(* ===== verification/NodeGuests.v ===== *)
(** The guests of the running node: the registrations of the schedule task
    (Node.v, NodeAttest.v) are those the handshakes of VsockServer.v interleave
    with.  What [guest_isolation] assumes of the launcher follows here from the
    node. *)
From S2P Require Import Prelude Simulation Errors Core Routes IpAllocator Degraded Counters Pods.
From S2P Require Import Probes Volumes Netns Containerd MicroVm Attest PodEvents Workloads Wiring WatchLoops.
From S2P Require Import Tasks VsockServer Node NodeInvariants NodeAttest.
From S2P Require AgentTasks Policy.

(** ** The server with the log of its registrations *)

Section log.
Context `{FleetCore} {OS : HashOrder SpiffeId}.

Definition Logged : Type := VsockAttestServer * list server_op.
Definition logged (f : VsockAttestServer → VsockAttestServer) (o : server_op) (a : Logged) : Logged := (f a.1, a.2 ++ [o]).
#[export] Instance logged_registrar : AttestationRegistrar Logged := {
  register_boot_measurement cid m := logged (register_boot_measurement cid m) (RegisterMeasurement cid m);
  unregister_boot_measurement cid := logged (unregister_boot_measurement cid) (UnregisterMeasurement cid);
  register_workload_context cid ctx := logged (register_workload_context cid ctx) (RegisterContext cid ctx);
  unregister_workload_context cid := logged (unregister_workload_context cid) (UnregisterContext cid);
}.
+ + + +
* EXERCISE
The answer must consist solely of the lines from the first line of the data to the line holding "From S2P Require Import Tasks", each given again exactly.

* ANSWER BOX
(* ===== verification/NodeGuests.v ===== *)
(** The guests of the running node: the registrations of the schedule task
    (Node.v, NodeAttest.v) are those the handshakes of VsockServer.v interleave
    with.  What [guest_isolation] assumes of the launcher follows here from the
    node. *)
From S2P Require Import Prelude Simulation Errors Core Routes IpAllocator Degraded Counters Pods.
From S2P Require Import Probes Volumes Netns Containerd MicroVm Attest PodEvents Workloads Wiring WatchLoops.
From S2P Require Import Tasks VsockServer Node NodeInvariants NodeAttest.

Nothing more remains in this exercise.